# Jack Miner Band Killed this morning



## proagr465 (Nov 18, 2006)

We killed 9 mallards in Virginia
4 bands

1 - Federal Banded Hen
1- Double banded Drake (with a $100 reward band)
1- Drake had a Jack miner band with a Mark bible verse

I killed the one with the reward on it (that makes 12 bands to my name so far) Me on the right

[siteimg]6312[/siteimg][siteimg]6313[/siteimg]


----------



## jgat (Oct 27, 2006)

Sweet! You better mount that Miner bird. I would give lefty for one of them!


----------



## USSapper (Sep 26, 2005)

what a hunt to have three banded birds shot. Congrats :beer:


----------



## ndwaterfowler (May 22, 2005)

That's awesome! Go buy a lottery ticket!

Chris


----------



## kaiserduckhelm (May 26, 2005)

Jackpot.


----------



## nickwesterholm (Nov 16, 2006)

contratulations.


----------



## averyghg (Oct 16, 2006)

wow, can u say jelous???


----------



## Triple B (Mar 9, 2004)

i would give both nuts to get a miner band, or 4 bands in one hunt!!! :beer:


----------



## proagr465 (Nov 18, 2006)

We called in the Miner band this morning and the guy at the place said that one was killed in Tennessee last week. He also said this is one of the very few to be killed in VA. I wish my camera was good enough to take a close up of the bible verse written on the band, its from the book of Mark. We actually should have killed more ducks but we were too busy reading the bands while birds were flying in. The Bay retreiver we have was looking at us trying to figure out why we were not shooting incoming ducks and had our heads down reading the bands.


----------



## Rick Acker (Sep 26, 2002)

Do you have a horseshoe coming out of your butt? Congrats! :beer:


----------



## nodakoutdoors.com (Feb 27, 2002)

Rick Acker said:


> Do you have a horseshoe coming out of your butt?

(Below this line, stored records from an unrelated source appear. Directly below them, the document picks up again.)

(** ** Partial clustering keys

    In the schema's order an absent trailing component ties with null; the equality of keys
    tells them apart. Over columns c1 and c2, the first and the last run hold the key [1], the
    run between them [1, null]. *)
Definition two_column_schema : TableSchema :=
  mkTableSchema "ks" "t" [mkKeyColumn "p" "int" 0]
    [mkClusteringColumn "c1" "int" 0 Asc; mkClusteringColumn "c2" "int" 1 Asc] [] ∅ ∅.
Definition two_column_cfg : MergerConfig := mkConfig two_column_schema None None false None.
Definition short_ck : ClusteringKey := [("c1"%string, Integer 1)].
Definition null_ck : ClusteringKey := [("c1"%string, Integer 1); ("c2"%string, Null)].
Definition keyed_live (run : Z) (ck : ClusteringKey) (ts : Z) : MergeEntry :=
  entry_new run sample_key (Some ck) ts (Live [sample_v ts]).
Definition partial_runs : list (list MergeEntry) :=
  [ [keyed_live 0 short_ck 5]; [keyed_live 1 null_ck 7]; [keyed_live 2 short_ck 9] ].

(** The buffered merge gives one row for [1]. The streaming merge closes the cluster of [1]
    when it meets [1, null] and opens it again behind, so it hands [1] out twice. *)
Example partial_keys_split :
  (exists st', @step sample_layout sample_debug (fresh_merger two_column_cfg partial_runs)
               = Some (st', Ok (SPartition sample_key [keyed_live 0 short_ck 9; keyed_live 1 null_ck 7])))
  /\ @stream_steps sample_layout sample_debug 10 (streaming_new (fresh_merger two_column_cfg partial_runs))
     = [ClusterGroup sample_key (keyed_live 0 short_ck 5);
        ClusterGroup sample_key (keyed_live 1 null_ck 7);
        ClusterGroup sample_key (keyed_live 2 short_ck 9);
        PartitionEnd sample_key; StreamComplete].
Proof. split; [eexists; vm_compute; reflexivity|vm_compute; reflexivity]. Qed.
Definition fully_expired_sstables (input_paths outside_paths : list PathBuf)
    (gc_before_secs : option Z) : list PathBuf :=
  match gc_before_secs with
  | None => []
  | Some gc_before =>
      let input_stats := map (fun p => (p, read_timestamp_stats p)) input_paths in
      match outside_paths with
      | [] => classify_drop_set input_stats (Some i64_MAX) gc_before
      | _ =>
          match compute_max_purgeable_timestamp outside_paths with
          | Some bound => classify_drop_set input_stats (Some bound) gc_before
          | None => []
          end
      end
  end.
End Files.

Definition split_merge_and_dropped (input_paths drop_set : list PathBuf)
    : list PathBuf * list PathBuf :=
  let merge_inputs := List.filter (fun p => negb (bool_decide (p ∈ drop_set))) input_paths in
  match merge_inputs with
  | _ :: _ => (merge_inputs, drop_set)
  | [] => (match drop_set with retained :: _ => [retained] | [] => [] end, drop_set)
  end.

(** The paths [reclaim_dropped_whole] passes to its [delete] callback, in order. *)
Definition reclaim_dropped_whole (dropped_whole already_deleted : list PathBuf) : list PathBuf :=
  List.filter (fun p => negb (bool_decide (p ∈ already_deleted))) dropped_whole.

(** ** The bounds *)

Lemma fold_bound_spec gc l b r :
  foldl (fold_bound gc) (Some b) l = Some r <->
  (forall p, p ∈ l -> is_Some p.2)
  /\ r = foldl Z.min b (omap (fun p => match p.2 with
           | Some s => if is_fully_expired s gc then None else Some (min_timestamp s)
           | None => None end) l).
Proof.
  revert b. induction l as [|[p o] l IH]; intros b; cbn [foldl omap list_omap fold_bound snd].
  { split; [intros [= ->]; split; [by intros ? ?%elem_of_nil|done]|by intros [_ ->]]. }
  destruct o as [s|].
  - destruct (is_fully_expired s gc); cbn [foldl]; rewrite IH; (split; intros [Hl Hr]; split; try done).
    1,3: intros q [->|Hq]%elem_of_cons; [done|by apply Hl].
    all: intros q Hq; apply Hl; by right.
  - split; [|intros [Hl _]; by destruct (Hl (p, None) ltac:(by left))].
    intros Hf. exfalso. clear IH b. induction l as [|q l IH]; [done|by apply IH].
Qed.

Lemma foldl_min_lt l b m : m < foldl Z.min b l <-> m < b /\ forall x, x ∈ l -> m < x.
Proof.
  revert b. induction l as [|y l IH]; intros b; cbn.
  - split; [intros; split; [done|by intros ? ?%elem_of_nil]|tauto].
  - rewrite IH, Z.min_glb_lt_iff. setoid_rewrite elem_of_cons. split.
    + intros [[? ?] ?]. split; [done|]. intros x [->|?]; auto.
    + intros [? Hl]. split; [split; [done|by apply Hl; left]|]. intros x ?. apply Hl. by right.
Qed.

Lemma fold_min_spec read l b r :
  foldl (fold_min read) (Some b) l = Some r <->
  (forall p, p ∈ l -> is_Some (read p))
  /\ r = foldl Z.min b (omap (fun p => option_map min_timestamp (read p)) l).
Proof.
  revert b. induction l as [|p l IH]; intros b; cbn [foldl omap list_omap fold_min].
  { split; [intros [= ->]; split; [by intros ? ?%elem_of_nil|done]|by intros [_ ->]]. }
  destruct (read p) as [s|] eqn:E.
  - cbn. rewrite IH. split; intros [Hl Hr]; (split; [|done]).
    + intros q [->|Hq]%elem_of_cons; [by rewrite E|by apply Hl].
    + intros q Hq. apply Hl. by right.
  - split.
    + intros Hf. exfalso. clear IH b. induction l as [|q l IH]; [done|by apply IH].
    + intros [Hl _]. destruct (Hl p ltac:(by left)) as [s Hs]. congruence.
Qed.
(* ===== verification/Bloom.v ===== *)
(** The Bloom filter of an SSTable ([storage/sstable/bloom.rs]): double hashing with
    Cassandra's Murmur3, the bit array, and its [Filter.db] encoding. *)

From S2P Require Import Prelude FloatCmp Murmur3.

Open Scope Z_scope.

Definition MAX_HASH_COUNT : Z := 1024.

(** The error kinds of [bloom.rs]. *)
Inductive BloomError := Configuration | Serialization | Corruption.

#[export] Instance BloomError_eq_dec : EqDecision BloomError.
Proof. solve_decision. Defined.

Definition abs_i64 (v : Z) : Z :=
  let negbit := Z.shiftr v 63 in
  as_i64 (Z.lxor v negbit - negbit).

(** [bits] are [u64] words, [false_positive_rate] the bit pattern of an [f64]. *)
Record BloomFilter := mkBloomFilter {
  bits : list Z;
  hash_count : Z;
  bit_count : Z;
  expected_elements : Z;
  false_positive_rate : Z;
}.

Definition with_bits (f : BloomFilter) (b : list Z) : BloomFilter :=
  mkBloomFilter b (hash_count f) (bit_count f) (expected_elements f) (false_positive_rate f).

(** ** Construction *)

(** The [f64] operations the sizing formula uses, on bit patterns. [f64_to_u64] and
    [f64_to_u32] are Rust's saturating [as] casts. *)
Class FloatOps := {
  f64_of_u64 : Z -> Z;
  f64_neg : Z -> Z;
  f64_mul : Z -> Z -> Z;
  f64_div : Z -> Z -> Z;
  f64_ln : Z -> Z;
  f64_powi : Z -> Z -> Z;
  f64_ceil : Z -> Z;
  f64_to_u64 : Z -> Z;
  f64_to_u32 : Z -> Z;
}.

Definition f64_0_0 : Z := 0.
Definition f64_1_0 : Z := 0x3FF0000000000000.
Definition f64_2_0 : Z := 0x4000000000000000.
Definition f64_0_01 : Z := 0x3F847AE147AE147B.

Definition f64_le (a b : Z) : bool :=
  match f64_partial_cmp a b with Some Lt | Some Eq => true | _ => false end.

(** [u64::div_ceil] *)
Definition div_ceil (a b : Z) : Z := a / b + (if a mod b =? 0 then 0 else 1).

Definition new `{FloatOps} (expected : Z) (fpr : Z) : result BloomError BloomFilter :=
  if f64_le fpr f64_0_0 || f64_le f64_1_0 fpr then Err Configuration
  else if expected =? 0 then Err Configuration
  else
    let bit_count :=
      f64_to_u64 (f64_ceil (f64_div (f64_neg (f64_mul (f64_of_u64 expected) (f64_ln fpr)))
                                    (f64_powi (f64_ln f64_2_0) 2))) in
    let hash_count :=
      f64_to_u32 (f64_ceil (f64_mul (f64_div (f64_of_u64 bit_count) (f64_of_u64 expected))
                                    (f64_ln f64_2_0))) in
    let hash_count := Z.max hash_count 1 in
    let word_count := div_ceil bit_count 64 in
    let bit_count := as_u64 (word_count * 64) in
    Ok (mkBloomFilter (replicate (Z.to_nat word_count) 0) hash_count bit_count expected fpr).

(** ** Lookup and insertion *)

Definition calculate_hashes (key : list Z) : Z * Z :=
  let '(h1, h2) := cassandra_murmur3_x64_128 key in (as_u64 h1, as_u64 h2).

(** [abs_i64(base % max) as usize]. Rust's [%] is [Z.rem]; on [max = 0] it panics. *)
Definition bit_index_of (base max : Z) : Z := as_u64 (abs_i64 (Z.rem base max)).

Fixpoint insert_loop (n : nat) (base inc max : Z) (ws : list Z) : list Z :=
  match n with
  | O => ws
  | S n' =>
      let bit_index := bit_index_of base max in
      let word_index := bit_index / 64 in
      let bit_offset := bit_index mod 64 in
      let ws' :=
        match ws !! Z.to_nat word_index with
        | Some w => <[Z.to_nat word_index := Z.lor w (Z.shiftl 1 bit_offset)]> ws
        | None => ws
        end in
      insert_loop n' (as_i64 (base + inc)) inc max ws'
  end.

Definition insert (f : BloomFilter) (key : list Z) : BloomFilter :=
  let '(h1, h2) := calculate_hashes key in
  with_bits f (insert_loop (Z.to_nat (hash_count f)) (as_i64 h2) (as_i64 h1)
                 (as_i64 (bit_count f)) (bits f)).

Fixpoint contains_loop (n : nat) (base inc max : Z) (ws : list Z) : bool :=
  match n with
  | O => true
  | S n' =>
      let bit_index := bit_index_of base max in
      let word_index := bit_index / 64 in
      let bit_offset := bit_index mod 64 in
      match ws !! Z.to_nat word_index with
      | None => false
      | Some w =>
          if Z.land w (Z.shiftl 1 bit_offset) =? 0 then false
          else contains_loop n' (as_i64 (base + inc)) inc max ws
      end
  end.

Definition contains (f : BloomFilter) (key : list Z) : bool :=
  let '(h1, h2) := calculate_hashes key in
  contains_loop (Z.to_nat (hash_count f)) (as_i64 h2) (as_i64 h1)
    (as_i64 (bit_count f)) (bits f).

Definition might_contain (f : BloomFilter) (key : list Z) : bool := contains f key.
(* ===== verification/Mutation.v ===== *)
(** Mutations ([storage/write_engine/mutation.rs]) and the record layouts of the
    write-ahead log that older binaries wrote ([storage/write_engine/wal.rs]). *)

From S2P Require Import Prelude Values Keys.

Open Scope Z_scope.

Record TableId := mkTableId { tid_keyspace : string; tid_table : string }.

(** [PartitionTombstone] of [mutation.rs]. *)
Record PartTombstone := mkPartTombstone {
  pt_deletion_time : Z;
  pt_local_deletion_time : Z;
}.

Inductive CellOperation :=
| Write (column : string) (value : Value)
| WriteWithTtl (column : string) (value : Value) (ttl_seconds : Z)
    (local_deletion_time : option Z)
| Delete (column : string) (local_deletion_time : option Z)
| DeleteRow
| WriteComplexElement (column : string) (cell_path : list Z) (value : option Value)
    (timestamp_micros : Z) (ttl_seconds : option Z) (local_deletion_time : option Z)
    (is_deleted : bool)
| OpComplexDeletion (column : string) (marked_for_delete_at : Z) (local_deletion_time : Z).

Record Mutation := mkMutation {
  m_table : TableId;
  m_partition_key : PartitionKey;
  m_clustering_key : option ClusteringKey;
  m_operations : list CellOperation;
  m_timestamp_micros : Z;
  m_ttl_seconds : option Z;
  m_partition_tombstone : option PartTombstone;
  m_range_tombstones : list RangeTombstone;
  m_local_deletion_time : option Z;
  m_row_tombstone : option (Z * Z);
  m_cell_write_timestamps : option (gmap string Z);
}.

Definition mutation_new (table : TableId) (pk : PartitionKey) (ck : option ClusteringKey)
    (ops : list CellOperation) (ts : Z) (ttl : option Z) : Mutation :=
  mkMutation table pk ck ops ts ttl None [] None None None.

Definition cell_write_timestamp (m : Mutation) (column : string) : Z :=
  default (m_timestamp_micros m)
    (match m_cell_write_timestamps m with Some ts => ts !! column | None => None end).

Definition with_row_tombstone (m : Mutation) (deletion_time ldt : Z) : Mutation :=
  mkMutation (m_table m) (m_partition_key m) (m_clustering_key m) (m_operations m)
    (m_timestamp_micros m) (m_ttl_seconds m) (m_partition_tombstone m) (m_range_tombstones m)
    (m_local_deletion_time m) (Some (deletion_time, ldt)) (m_cell_write_timestamps m).

Definition with_local_deletion_time (m : Mutation) (ldt : Z) : Mutation :=
  mkMutation (m_table m) (m_partition_key m) (m_clustering_key m) (m_operations m)
    (m_timestamp_micros m) (m_ttl_seconds m) (m_partition_tombstone m) (m_range_tombstones m)
    (Some ldt) (m_row_tombstone m) (m_cell_write_timestamps m).

(** [self.timestamp_micros / 1_000_000] truncates toward zero, [as i32] wraps. *)
Definition effective_local_deletion_time (m : Mutation) : Z :=
  default (as_i32 (Z.quot (m_timestamp_micros m) 1000000)) (m_local_deletion_time m).

Definition decorated_key (from_data_type : string -> result Error ComparatorType)
    (m : Mutation) (schema : TableSchema) : result Error DecoratedKey :=
  to_decorated_key from_data_type (m_partition_key m) schema.

(** ** Older record layouts *)

(** Cell operations before a cell tombstone and an expiring cell carried their own
    local deletion time. *)
Module Legacy.
Inductive LegacyCellOperation :=
| Write (column : string) (value : Value)
| WriteWithTtl (column : string) (value : Value) (ttl_seconds : Z)
| Delete (column : string)
| DeleteRow
| WriteComplexElement (column : string) (cell_path : list Z) (value : option Value)
    (timestamp_micros : Z) (ttl_seconds : option Z) (local_deletion_time : option Z)
    (is_deleted : bool)
| OpComplexDeletion (column : string) (marked_for_delete_at : Z) (local_deletion_time : Z).

Definition upgrade_legacy_op (op : LegacyCellOperation) : Mutation.CellOperation :=
  match op with
  | Write column value => Mutation.Write column value
  | WriteWithTtl column value ttl => Mutation.WriteWithTtl column value ttl None
  | Delete column => Mutation.Delete column None
  | DeleteRow => Mutation.DeleteRow
  | WriteComplexElement column path value ts ttl ldt del =>
      Mutation.WriteComplexElement column path value ts ttl ldt del
  | OpComplexDeletion column mfda ldt => Mutation.OpComplexDeletion column mfda ldt
  end.
End Legacy.

(** Cell operations after the former, before the latter. *)
Module PreCellLdt.
Inductive PreCellLdtWriteTtlCellOperation :=
| Write (column : string) (value : Value)
| WriteWithTtl (column : string) (value : Value) (ttl_seconds : Z)
| Delete (column : string) (local_deletion_time : option Z)
| DeleteRow
| WriteComplexElement (column : string) (cell_path : list Z) (value : option Value)
    (timestamp_micros : Z) (ttl_seconds : option Z) (local_deletion_time : option Z)
    (is_deleted : bool)
| OpComplexDeletion (column : string) (marked_for_delete_at : Z) (local_deletion_time : Z).

Definition upgrade_pre_cell_ldt_op (op : PreCellLdtWriteTtlCellOperation) : Mutation.CellOperation :=
  match op with
  | Write column value => Mutation.Write column value
  | WriteWithTtl column value ttl => Mutation.WriteWithTtl column value ttl None
  | Delete column ldt => Mutation.Delete column ldt
  | DeleteRow => Mutation.DeleteRow
  | WriteComplexElement column path value ts ttl ldt del =>
      Mutation.WriteComplexElement column path value ts ttl ldt del
  | OpComplexDeletion column mfda ldt => Mutation.OpComplexDeletion column mfda ldt
  end.
End PreCellLdt.

(** Layout A: no mutation-level local deletion time. *)
Record LegacyMutation := mkLegacyMutation {
  a_table : TableId;
  a_partition_key : PartitionKey;
  a_clustering_key : option ClusteringKey;
  a_operations : list Legacy.LegacyCellOperation;
  a_timestamp_micros : Z;
  a_ttl_seconds : option Z;
  a_partition_tombstone : option PartTombstone;
  a_range_tombstones : list RangeTombstone;
}.

Definition upgrade_a (m : LegacyMutation) : Mutation :=
  mkMutation (a_table m) (a_partition_key m) (a_clustering_key m)
    (map Legacy.upgrade_legacy_op (a_operations m)) (a_timestamp_micros m) (a_ttl_seconds m)
    (a_partition_tombstone m) (a_range_tombstones m) None None None.

(** Layout B: with it, still the oldest cell operations. *)
Record LegacyMutationWithLdt := mkLegacyMutationWithLdt {
  b_table : TableId;
  b_partition_key : PartitionKey;
  b_clustering_key : option ClusteringKey;
  b_operations : list Legacy.LegacyCellOperation;
  b_timestamp_micros : Z;
  b_ttl_seconds : option Z;
  b_partition_tombstone : option PartTombstone;
  b_range_tombstones : list RangeTombstone;
  b_local_deletion_time : option Z;
}.

Definition upgrade_b (m : LegacyMutationWithLdt) : Mutation :=
  mkMutation (b_table m) (b_partition_key m) (b_clustering_key m)
    (map Legacy.upgrade_legacy_op (b_operations m)) (b_timestamp_micros m) (b_ttl_seconds m)
    (b_partition_tombstone m) (b_range_tombstones m) (b_local_deletion_time m) None None.

(** Layout C: the newer cell operations, no row tombstone. *)
Record PreRowTombstoneMutation := mkPreRowTombstoneMutation {
  c_table : TableId;
  c_partition_key : PartitionKey;
  c_clustering_key : option ClusteringKey;
  c_operations : list PreCellLdt.PreCellLdtWriteTtlCellOperation;
  c_timestamp_micros : Z;
  c_ttl_seconds : option Z;
  c_partition_tombstone : option PartTombstone;
  c_range_tombstones : list RangeTombstone;
  c_local_deletion_time : option Z;
}.

Definition upgrade_c (m : PreRowTombstoneMutation) : Mutation :=
  mkMutation (c_table m) (c_partition_key m) (c_clustering_key m)
    (map PreCellLdt.upgrade_pre_cell_ldt_op (c_operations m)) (c_timestamp_micros m) (c_ttl_seconds m)
    (c_partition_tombstone m) (c_range_tombstones m) (c_local_deletion_time m) None None.

(** Layout D: with the row tombstone, no per-cell write timestamps. *)
Record PreCellWriteTimestampsMutation := mkPreCellWriteTimestampsMutation {
  d_table : TableId;
  d_partition_key : PartitionKey;
  d_clustering_key : option ClusteringKey;
  d_operations : list PreCellLdt.PreCellLdtWriteTtlCellOperation;
  d_timestamp_micros : Z;
  d_ttl_seconds : option Z;
  d_partition_tombstone : option PartTombstone;
  d_range_tombstones : list RangeTombstone;
  d_local_deletion_time : option Z;
  d_row_tombstone : option (Z * Z);
}.

Definition upgrade_d (m : PreCellWriteTimestampsMutation) : Mutation :=
  mkMutation (d_table m) (d_partition_key m) (d_clustering_key m)
    (map PreCellLdt.upgrade_pre_cell_ldt_op (d_operations m)) (d_timestamp_micros m) (d_ttl_seconds m)
    (d_partition_tombstone m) (d_range_tombstones m) (d_local_deletion_time m)
    (d_row_tombstone m) None.

(** Layout E: all the fields, the newer but not the newest cell operations. *)
Record PreCellLdtWriteTtlMutation := mkPreCellLdtWriteTtlMutation {
  e_table : TableId;
  e_partition_key : PartitionKey;
  e_clustering_key : option ClusteringKey;
  e_operations : list PreCellLdt.PreCellLdtWriteTtlCellOperation;
  e_timestamp_micros : Z;
  e_ttl_seconds : option Z;
  e_partition_tombstone : option PartTombstone;
  e_range_tombstones : list RangeTombstone;
  e_local_deletion_time : option Z;
  e_row_tombstone : option (Z * Z);
  e_cell_write_timestamps : option (gmap string Z);
}.

Definition upgrade_e (m : PreCellLdtWriteTtlMutation) : Mutation :=
  mkMutation (e_table m) (e_partition_key m) (e_clustering_key m)
    (map PreCellLdt.upgrade_pre_cell_ldt_op (e_operations m)) (e_timestamp_micros m) (e_ttl_seconds m)
    (e_partition_tombstone m) (e_range_tombstones m) (e_local_deletion_time m)
    (e_row_tombstone m) (e_cell_write_timestamps m).

(** [bincode] with the derived serializers: what a record of each layout decodes to. *)
Class Bincode := {
  serialize : Mutation -> option (list Z);
  deserialize_mutation : list Z -> option Mutation;
  deserialize_e : list Z -> option PreCellLdtWriteTtlMutation;
  deserialize_d : list Z -> option PreCellWriteTimestampsMutation;
  deserialize_c : list Z -> option PreRowTombstoneMutation;
  deserialize_b : list Z -> option LegacyMutationWithLdt;
  deserialize_a : list Z -> option LegacyMutation;
}.

(** The layouts in turn, the newest first. *)
Definition decode_mutation `{Bincode} (bytes : list Z) : option Mutation :=
  match deserialize_mutation bytes with
  | Some m => Some m
  | None =>
      match deserialize_e bytes with
      | Some m => Some (upgrade_e m)
      | None =>
          match deserialize_d bytes with
          | Some m => Some (upgrade_d m)
          | None =>
              match deserialize_c bytes with
              | Some m => Some (upgrade_c m)
              | None =>
                  match deserialize_b bytes with
                  | Some m => Some (upgrade_b m)
                  | None => option_map upgrade_a (deserialize_a bytes)
                  end
              end
          end
      end
  end.

(** No JSON value in the keys, the cells and the bounds of the ranges. *)
Definition json_free_columns (k : list (string * Value)) : bool := forallb (fun c => json_free c.2) k.

Definition json_free_op (op : CellOperation) : bool :=
  match op with
  | Write _ v | WriteWithTtl _ v _ _ | WriteComplexElement _ _ (Some v) _ _ _ _ => json_free v
  | _ => true
  end.

Definition json_free_bound (b : ClusteringBound) : bool :=
  match b with Inclusive k | Exclusive k => json_free_columns k | Bottom | Top => true end.

Definition json_free_mutation (m : Mutation) : bool :=
  json_free_columns (m_partition_key m)
  && match m_clustering_key m with Some k => json_free_columns k | None => true end
  && forallb json_free_op (m_operations m)
  && forallb (fun rt => json_free_bound (rt_start rt) && json_free_bound (rt_end rt)) (m_range_tombstones m).

(** What the log relies on: a record of the current layout reads back, if it holds no JSON
    value. bincode writes a JSON value, and refuses to read one. *)
Class BincodeLaws `{Bincode} : Prop :=
  deserialize_serialize m bytes :
    json_free_mutation m = true -> serialize m = Some bytes -> deserialize_mutation bytes = Some m.

Lemma decode_serialize `{BincodeLaws} m bytes :
  json_free_mutation m = true -> serialize m = Some bytes -> decode_mutation bytes = Some m.
Proof. intros Hj E%deserialize_serialize; [|done]. unfold decode_mutation. by rewrite E. Qed.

Congrats! :beer:


No doubt!

:bowdown:


----------



## mike. (Dec 14, 2006)

congrats on the bands and congrats on the miner band. The miner bands are not as rare in my town since i live 5 minutes from jack miners. There are ALOT of geese there and a bunch of ducks in their ponds. I sometimes drive there to practice my calling since the best teachers are real geese and ducks. Well i hope i get my first duck or goose next season, havent got one yet so no bands for me. i started waterfowl near the end of last season which ended at the end of december


----------



## TheSwamper (Apr 25, 2004)

Congrats!

What a day. :beer:


----------



## Phil The Thrill (Oct 21, 2005)

Where is jacks miners at? what do they do there? and why are their bands so special? just wondering because i dont know anything about the place. looks like a great hunt guys.


----------



## jgat (Oct 27, 2006)

http://www.jackminer.com/ 
Check out their web site!


----------



## mike. (Dec 14, 2006)

its a bird sanctuary type of thing. all the birds are wild and they just like to land in their feild and pond. jack miner (the founder) owned the place and he helped with the consevation of them by banding them and researching etc.


----------



## daley_smith4 (Jan 31, 2007)

thats awsome to get that many bands but why so many. I live in Oregon and I only hear about them maybe once a year.


----------



## diver_sniper (Sep 6, 2004)

Miner band... wow! I don't even know what i would do if I ever shot a bird wearing one of those, but I can promise it would be fairly disruptive to the hunt


----------



## proagr465 (Nov 18, 2006)

For some reason we kill a lot of banded ducks in this area of VA. But out of all the banded ducks my family and I have killed it is opposite with geese. We have killed a lot of geese in my life and not one band


----------